- The Durrockstock Dam
- Foxbar Location within Renfrewshire
- Council area: Renfrewshire;
- Lieutenancy area: Renfrewshire;
- Country: Scotland
- Sovereign state: United Kingdom
- Post town: PAISLEY
- Postcode district: PA2
- Dialling code: 01505
- Police: Scotland
- Fire: Scottish
- Ambulance: Scottish
- UK Parliament: Paisley and Renfrewshire South;

= Foxbar =

District of Paisley, Scotland

Foxbar is a district of Paisley, bordered by the Gleniffer Braes and Paisley town centre. Consisting mostly of residential areas, Foxbar has rapidly grown over the past century to be one of the largest housing areas in the town.
The local authority (Renfrewshire Council) has invested significantly in the area, which nowadays boasts multiple community centres, public parks and social areas.

==Housing==
The district consists of local authority, housing association and privately owned housing. In recent years there has been significant investment in private and social housing including the construction of new build estates and refurbishment of existing tenement buildings and Oliphant court, Foxbar's only remaining high rise.

Foxbar previously had five 14 storey high rise flats, each containing 56 flats situated above Durrockstock park in the top end area of the district.
- Oliphant Court
- Marmion Court
- Heriot Court
- Montrose Court
- Waverley Court

Waverley Court was demolished in 1996 followed by Marmion, Montrose and Heriot Court in 2004. Oliphant Court was refurbished in recent years and is currently owned and maintained by Paisley South housing association.

==Services and amenities==
===Schools===
Foxbar has 3 primary schools (Heriot, St. Pauls and Brediland) and one secondary school (Gleniffer High).

===Amenities===
Foxbar has 3 community centres and one library. The main Foxbar community centre is situated beneath the library on Amochrie Road and Ivanhoe Road. The Youth Drop In is situated on Spey Avenue. The resource centre is situated on Amochrie Road.
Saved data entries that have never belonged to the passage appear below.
(** ** Exceptions *)

(** The exception classes the handlers tell apart in their [except]
    clauses.  Exceptions raised by libraries carry the text [str(e)]
    gives. *)
Inductive exn : Type :=
| HTTPException (status_code : Z) (detail : string) (* fastapi.HTTPException *)
| HTTPError (msg : string)       (* httpx.HTTPError and its subclasses *)
| ValueError (msg : string)      (* ValueError, json.JSONDecodeError included *)
| OtherException (msg : string)  (* any other subclass of Exception *)
| CancelledError.                (* a BaseException that is not an Exception *)

(** [str(e)]. *)
Definition exn_str (e : exn) : string :=
  match e with
  | HTTPException sc d => pretty sc +:+ ": " +:+ d
  | HTTPError m | ValueError m | OtherException m => m
  | CancelledError => ""
  end.

(** [isinstance(e, Exception)]. *)
Definition is_Exception (e : exn) : bool :=
  match e with CancelledError => false | _ => true end.

(** ** Telemetry calls *)

Inductive span_kind := INTERNAL | CLIENT.

(** The span a call acts on: the span that is current when the handler
    starts (opened by the FastAPI instrumentation), or a span the handler
    opened itself under the given name. *)
Inductive span_ref :=
| CurrentSpan
| Named (name : string).

(** [trace.Status(StatusCode.OK)] and [trace.Status(StatusCode.ERROR, msg)]. *)
Inductive status :=
| StatusOK
| StatusERROR (description : string).

Inductive log_level := DEBUG | INFO | ERROR.

(** The instruments created at module level, under the names of the
    variables that hold them. *)
Inductive instrument :=
| http_server_request_duration
| http_server_active_requests
| http_server_request_body_size
| http_server_response_body_size
| http_client_request_duration
| http_client_active_requests
| http_client_request_body_size
| http_client_response_body_size
| requests_total
| request_duration
| errors_total
| processing_time.

Inductive attr_value :=
| AStr (s : string)
| AInt (n : Z).

(** An attribute dict passed to an instrument. *)
Definition attributes : Type := list (string * attr_value).

Inductive event : Type :=
| EvSpanStart (name : string) (kind : span_kind)
| EvSpanEnd (name : string)
| EvSetAttribute (sp : span_ref) (key : string) (value : pyval)
| EvSetStatus (sp : span_ref) (st : status)
| EvRecordException (sp : span_ref) (e : exn)
| EvLog (level : log_level) (msg : string) (extra : pydict) (exc_info : bool)
| EvSleep (seconds : Q)
| EvRandom (draw : Q)
| EvAdd (i : instrument) (amount : Z) (attrs : attributes)
| EvRecord (i : instrument) (value : Q) (attrs : attributes)
| EvJsonDumps (obj : pyval)
| EvPost (url : string) (json : pyval) (timeout : Q).

#[global] Instance instrument_eq_dec : EqDecision instrument.
Proof. solve_decision. Defined.
#[global] Instance attr_value_eq_dec : EqDecision attr_value.
Proof. solve_decision. Defined.
#[global] Instance attr_value_countable : Countable attr_value.
Proof.
  refine (inj_countable'
            (fun a => match a with AStr s => inl s | AInt n => inr n end)
            (fun x => match x with inl s => AStr s | inr n => AInt n end) _).
  by intros [].
Defined.
#[global] Instance span_ref_eq_dec : EqDecision span_ref.
Proof. solve_decision. Defined.

(** ** Computations *)

(** A computation over local variables [S]: from the locals it starts
    with, the calls it makes, the locals it ends with, and its return value
    or the exception it raises. *)
Definition result (A : Type) : Type := (exn + A)%type.
Definition M (S A : Type) : Type := S -> list event * S * result A.

Section Monad.
Context {S : Type}.

Definition ret {A} (a : A) : M S A := fun s => ([], s, inr a).

Definition bind {A B} (m : M S A) (k : A -> M S B) : M S B :=
  fun s =>
    match m s with
    | (t1, s1, inl e) => (t1, s1, inl e)
    | (t1, s1, inr a) =>
        match k a s1 with
        | (t2, s2, r) => (t1 ++ t2, s2, r)
        end
    end.

Definition emit (e : event) : M S unit := fun s => ([e], s, inr tt).
Definition raise {A} (e : exn) : M S A := fun s => ([], s, inl e).
Definition get : M S S := fun s => ([], s, inr s).
Definition modify (f : S -> S) : M S unit := fun s => ([], f s, inr tt).

(** [if c: body]. *)
Definition when (c : bool) (body : M S unit) : M S unit :=
  if c then body else ret tt.

(** [try: body / except ... as e: handler e].  The handler chooses by the
    class of [e]; an exception no clause matches is raised again by it. *)
Definition try_except {A} (body : M S A) (handler : exn -> M S A) : M S A :=
  fun s =>
    match body s with
    | (t1, s1, inl e) =>
        match handler e s1 with
        | (t2, s2, r) => (t1 ++ t2, s2, r)
        end
    | (t1, s1, inr a) => (t1, s1, inr a)
    end.

(** [try: body / finally: fin].  [fin] runs on every exit of [body]; the
    outcome of [body] stands unless [fin] itself raises. *)
Definition try_finally {A} (body : M S A) (fin : M S unit) : M S A :=
  fun s =>
    match body s with
    | (t1, s1, r) =>
        match fin s1 with
        | (t2, s2, inl e) => (t1 ++ t2, s2, inl e)
        | (t2, s2, inr _) => (t1 ++ t2, s2, r)
        end
    end.

(** A block with local variables of its own, initialised to [init]. *)
Definition with_locals {S' A} (init : S') (m : M S' A) : M S A :=
  fun s =>
    match m init with
    | (t, _, r) => (t, s, r)
    end.

(** Awaiting something whose calls and outcome are already known. *)
Definition await {A} (c : list event * result A) : M S A :=
  fun s => (fst c, s, snd c).

(** An operation of a library that returns or raises. *)
Definition from_result {A} (r : result A) : M S A := fun s => ([], s, r).

Definition set_attribute (sp : span_ref) (k : string) (v : pyval) : M S unit :=
  emit (EvSetAttribute sp k v).
Definition set_status (sp : span_ref) (st : status) : M S unit :=
  emit (EvSetStatus sp st).
Definition record_exception (sp : span_ref) (e : exn) : M S unit :=
  emit (EvRecordException sp e).
Definition log (lv : log_level) (msg : string) (extra : pydict)
    (exc_info : bool) : M S unit :=
  emit (EvLog lv msg extra exc_info).
Definition sleep (seconds : Q) : M S unit := emit (EvSleep seconds).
Foxbar comparably has a large retail presence uncommon for modern housing developments. Currently the various sub-areas are supplied by multiple local newsagents and grocery stores; however post office facilities, a pharmacy and a local butcher also are available.

==Public transport==
Foxbar is served by two McGill's buses:

- the 61 from Paisley town centre to the top of Foxbar, via Gleniffer High School
- the 17 (previously the 60) from Foxbar Heriot Avenue to the Queen Elizabeth University Hospital via the Royal Alexandra Hospital and Paisley town centre.

==Recreation==
Popular places in Foxbar are Durrockstock Park, which is a Local Nature Reserve and the walkway to the Gleniffer Braes.